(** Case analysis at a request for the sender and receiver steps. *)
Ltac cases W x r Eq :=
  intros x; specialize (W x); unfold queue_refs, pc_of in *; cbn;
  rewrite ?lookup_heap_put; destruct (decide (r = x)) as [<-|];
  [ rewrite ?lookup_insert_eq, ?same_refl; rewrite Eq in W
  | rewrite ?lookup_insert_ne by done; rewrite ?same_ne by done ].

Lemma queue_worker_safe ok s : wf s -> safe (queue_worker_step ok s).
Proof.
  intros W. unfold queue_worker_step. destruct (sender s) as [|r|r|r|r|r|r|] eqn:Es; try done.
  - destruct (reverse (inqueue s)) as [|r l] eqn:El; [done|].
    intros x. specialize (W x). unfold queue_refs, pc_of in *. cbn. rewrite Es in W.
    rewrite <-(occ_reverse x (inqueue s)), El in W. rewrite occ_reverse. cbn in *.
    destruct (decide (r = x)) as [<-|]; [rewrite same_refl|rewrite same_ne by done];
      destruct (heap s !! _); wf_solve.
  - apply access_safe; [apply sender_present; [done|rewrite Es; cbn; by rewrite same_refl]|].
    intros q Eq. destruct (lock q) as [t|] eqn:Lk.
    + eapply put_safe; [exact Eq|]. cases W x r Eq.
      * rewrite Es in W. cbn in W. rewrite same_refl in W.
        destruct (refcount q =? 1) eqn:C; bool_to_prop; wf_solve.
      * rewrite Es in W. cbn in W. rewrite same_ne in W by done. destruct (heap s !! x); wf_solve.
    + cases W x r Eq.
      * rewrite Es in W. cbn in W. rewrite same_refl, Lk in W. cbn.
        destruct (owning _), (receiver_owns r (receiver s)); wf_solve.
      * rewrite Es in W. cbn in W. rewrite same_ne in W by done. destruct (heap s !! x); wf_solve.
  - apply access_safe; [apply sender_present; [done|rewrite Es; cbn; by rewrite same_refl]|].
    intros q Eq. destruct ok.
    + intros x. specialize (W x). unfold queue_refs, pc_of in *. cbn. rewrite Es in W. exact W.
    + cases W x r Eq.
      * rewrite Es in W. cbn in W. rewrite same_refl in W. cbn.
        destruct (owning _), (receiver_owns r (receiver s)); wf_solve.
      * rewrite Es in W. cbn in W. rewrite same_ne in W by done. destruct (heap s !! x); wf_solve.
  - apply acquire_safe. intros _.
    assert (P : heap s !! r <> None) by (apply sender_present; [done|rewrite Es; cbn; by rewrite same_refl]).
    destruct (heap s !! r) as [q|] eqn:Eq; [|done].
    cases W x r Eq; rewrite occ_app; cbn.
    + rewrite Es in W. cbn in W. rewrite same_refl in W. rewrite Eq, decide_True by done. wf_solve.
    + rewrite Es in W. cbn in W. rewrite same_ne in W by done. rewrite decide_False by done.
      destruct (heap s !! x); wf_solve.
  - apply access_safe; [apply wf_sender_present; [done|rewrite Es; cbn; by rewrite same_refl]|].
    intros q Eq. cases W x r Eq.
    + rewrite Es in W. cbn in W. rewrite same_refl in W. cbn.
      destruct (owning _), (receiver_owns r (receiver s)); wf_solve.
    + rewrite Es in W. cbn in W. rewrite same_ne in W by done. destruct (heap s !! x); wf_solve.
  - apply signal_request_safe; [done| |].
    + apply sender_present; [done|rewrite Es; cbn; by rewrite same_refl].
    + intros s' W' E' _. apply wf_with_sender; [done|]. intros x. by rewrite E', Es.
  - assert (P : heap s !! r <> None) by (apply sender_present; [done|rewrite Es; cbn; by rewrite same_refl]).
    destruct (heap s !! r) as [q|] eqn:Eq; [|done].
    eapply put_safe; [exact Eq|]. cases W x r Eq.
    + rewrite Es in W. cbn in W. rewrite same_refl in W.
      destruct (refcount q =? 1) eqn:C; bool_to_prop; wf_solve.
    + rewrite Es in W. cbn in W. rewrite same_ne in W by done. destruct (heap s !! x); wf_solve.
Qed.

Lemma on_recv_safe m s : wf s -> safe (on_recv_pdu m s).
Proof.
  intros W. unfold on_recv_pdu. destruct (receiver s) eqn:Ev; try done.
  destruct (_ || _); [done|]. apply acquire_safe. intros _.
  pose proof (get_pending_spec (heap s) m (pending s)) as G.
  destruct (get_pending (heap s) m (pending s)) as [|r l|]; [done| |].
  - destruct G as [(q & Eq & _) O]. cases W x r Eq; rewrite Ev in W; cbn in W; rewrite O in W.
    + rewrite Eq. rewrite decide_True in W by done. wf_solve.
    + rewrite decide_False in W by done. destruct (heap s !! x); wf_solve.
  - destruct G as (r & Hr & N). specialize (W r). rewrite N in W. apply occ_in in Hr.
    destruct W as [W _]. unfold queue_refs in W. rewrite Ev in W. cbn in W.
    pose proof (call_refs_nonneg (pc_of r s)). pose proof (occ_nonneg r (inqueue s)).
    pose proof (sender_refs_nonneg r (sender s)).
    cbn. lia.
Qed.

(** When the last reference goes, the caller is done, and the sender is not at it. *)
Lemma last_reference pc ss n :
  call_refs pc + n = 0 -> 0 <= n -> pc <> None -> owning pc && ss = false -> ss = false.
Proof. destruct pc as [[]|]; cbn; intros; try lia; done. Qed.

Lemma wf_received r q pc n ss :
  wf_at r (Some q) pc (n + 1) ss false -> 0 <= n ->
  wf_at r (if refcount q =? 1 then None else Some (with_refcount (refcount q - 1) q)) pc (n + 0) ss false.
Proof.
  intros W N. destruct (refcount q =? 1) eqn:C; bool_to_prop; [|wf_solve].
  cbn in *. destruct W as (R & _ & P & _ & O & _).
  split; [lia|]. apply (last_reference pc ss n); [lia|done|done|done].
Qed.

::::::::::

The task - Please restate the data word for word, every record included.

Your solution -
(** Case analysis at a request for the sender and receiver steps. *)
Ltac cases W x r Eq :=
  intros x; specialize (W x); unfold queue_refs, pc_of in *; cbn;
  rewrite ?lookup_heap_put; destruct (decide (r = x)) as [<-|];
  [ rewrite ?lookup_insert_eq, ?same_refl; rewrite Eq in W
  | rewrite ?lookup_insert_ne by done; rewrite ?same_ne by done ].

Lemma queue_worker_safe ok s : wf s -> safe (queue_worker_step ok s).
Proof.
  intros W. unfold queue_worker_step. destruct (sender s) as [|r|r|r|r|r|r|] eqn:Es; try done.
  - destruct (reverse (inqueue s)) as [|r l] eqn:El; [done|].
    intros x. specialize (W x). unfold queue_refs, pc_of in *. cbn. rewrite Es in W.
    rewrite <-(occ_reverse x (inqueue s)), El in W. rewrite occ_reverse. cbn in *.
    destruct (decide (r = x)) as [<-|]; [rewrite same_refl|rewrite same_ne by done];
      destruct (heap s !! _); wf_solve.
  - apply access_safe; [apply sender_present; [done|rewrite Es; cbn; by rewrite same_refl]|].
    intros q Eq. destruct (lock q) as [t|] eqn:Lk.
    + eapply put_safe; [exact Eq|]. cases W x r Eq.
      * rewrite Es in W. cbn in W. rewrite same_refl in W.
        destruct (refcount q =? 1) eqn:C; bool_to_prop; wf_solve.
      * rewrite Es in W. cbn in W. rewrite same_ne in W by done. destruct (heap s !! x); wf_solve.
    + cases W x r Eq.
      * rewrite Es in W. cbn in W. rewrite same_refl, Lk in W. cbn.
        destruct (owning _), (receiver_owns r (receiver s)); wf_solve.
      * rewrite Es in W. cbn in W. rewrite same_ne in W by done. destruct (heap s !! x); wf_solve.
  - apply access_safe; [apply sender_present; [done|rewrite Es; cbn; by rewrite same_refl]|].
    intros q Eq. destruct ok.
    + intros x. specialize (W x). unfold queue_refs, pc_of in *. cbn. rewrite Es in W. exact W.
    + cases W x r Eq.
      * rewrite Es in W. cbn in W. rewrite same_refl in W. cbn.
        destruct (owning _), (receiver_owns r (receiver s)); wf_solve.
      * rewrite Es in W. cbn in W. rewrite same_ne in W by done. destruct (heap s !! x); wf_solve.
  - apply acquire_safe. intros _.
    assert (P : heap s !! r <> None) by (apply sender_present; [done|rewrite Es; cbn; by rewrite same_refl]).
    destruct (heap s !! r) as [q|] eqn:Eq; [|done].
    cases W x r Eq; rewrite occ_app; cbn.
    + rewrite Es in W. cbn in W. rewrite same_refl in W. rewrite Eq, decide_True by done. wf_solve.
    + rewrite Es in W. cbn in W. rewrite same_ne in W by done. rewrite decide_False by done.
      destruct (heap s !! x); wf_solve.
  - apply access_safe; [apply wf_sender_present; [done|rewrite Es; cbn; by rewrite same_refl]|].
    intros q Eq. cases W x r Eq.
    + rewrite Es in W. cbn in W. rewrite same_refl in W. cbn.
      destruct (owning _), (receiver_owns r (receiver s)); wf_solve.
    + rewrite Es in W. cbn in W. rewrite same_ne in W by done. destruct (heap s !! x); wf_solve.
  - apply signal_request_safe; [done| |].
    + apply sender_present; [done|rewrite Es; cbn; by rewrite same_refl].
    + intros s' W' E' _. apply wf_with_sender; [done|]. intros x. by rewrite E', Es.
  - assert (P : heap s !! r <> None) by (apply sender_present; [done|rewrite Es; cbn; by rewrite same_refl]).
    destruct (heap s !! r) as [q|] eqn:Eq; [|done].
    eapply put_safe; [exact Eq|]. cases W x r Eq.
    + rewrite Es in W. cbn in W. rewrite same_refl in W.
      destruct (refcount q =? 1) eqn:C; bool_to_prop; wf_solve.
    + rewrite Es in W. cbn in W. rewrite same_ne in W by done. destruct (heap s !! x); wf_solve.
Qed.

Lemma on_recv_safe m s : wf s -> safe (on_recv_pdu m s).
Proof.
  intros W. unfold on_recv_pdu. destruct (receiver s) eqn:Ev; try done.
  destruct (_ || _); [done|]. apply acquire_safe. intros _.
  pose proof (get_pending_spec (heap s) m (pending s)) as G.
  destruct (get_pending (heap s) m (pending s)) as [|r l|]; [done| |].
  - destruct G as [(q & Eq & _) O]. cases W x r Eq; rewrite Ev in W; cbn in W; rewrite O in W.
    + rewrite Eq. rewrite decide_True in W by done. wf_solve.
    + rewrite decide_False in W by done. destruct (heap s !! x); wf_solve.
  - destruct G as (r & Hr & N). specialize (W r). rewrite N in W. apply occ_in in Hr.
    destruct W as [W _]. unfold queue_refs in W. rewrite Ev in W. cbn in W.
    pose proof (call_refs_nonneg (pc_of r s)). pose proof (occ_nonneg r (inqueue s)).
    pose proof (sender_refs_nonneg r (sender s)).
    cbn. lia.
Qed.

(** When the last reference goes, the caller is done, and the sender is not at it. *)
Lemma last_reference pc ss n :
  call_refs pc + n = 0 -> 0 <= n -> pc <> None -> owning pc && ss = false -> ss = false.
Proof. destruct pc as [[]|]; cbn; intros; try lia; done. Qed.

Lemma wf_received r q pc n ss :
  wf_at r (Some q) pc (n + 1) ss false -> 0 <= n ->
  wf_at r (if refcount q =? 1 then None else Some (with_refcount (refcount q - 1) q)) pc (n + 0) ss false.
Proof.
  intros W N. destruct (refcount q =? 1) eqn:C; bool_to_prop; [|wf_solve].
  cbn in *. destruct W as (R & _ & P & _ & O & _).
  split; [lia|]. apply (last_reference pc ss n); [lia|done|done|done].
Qed.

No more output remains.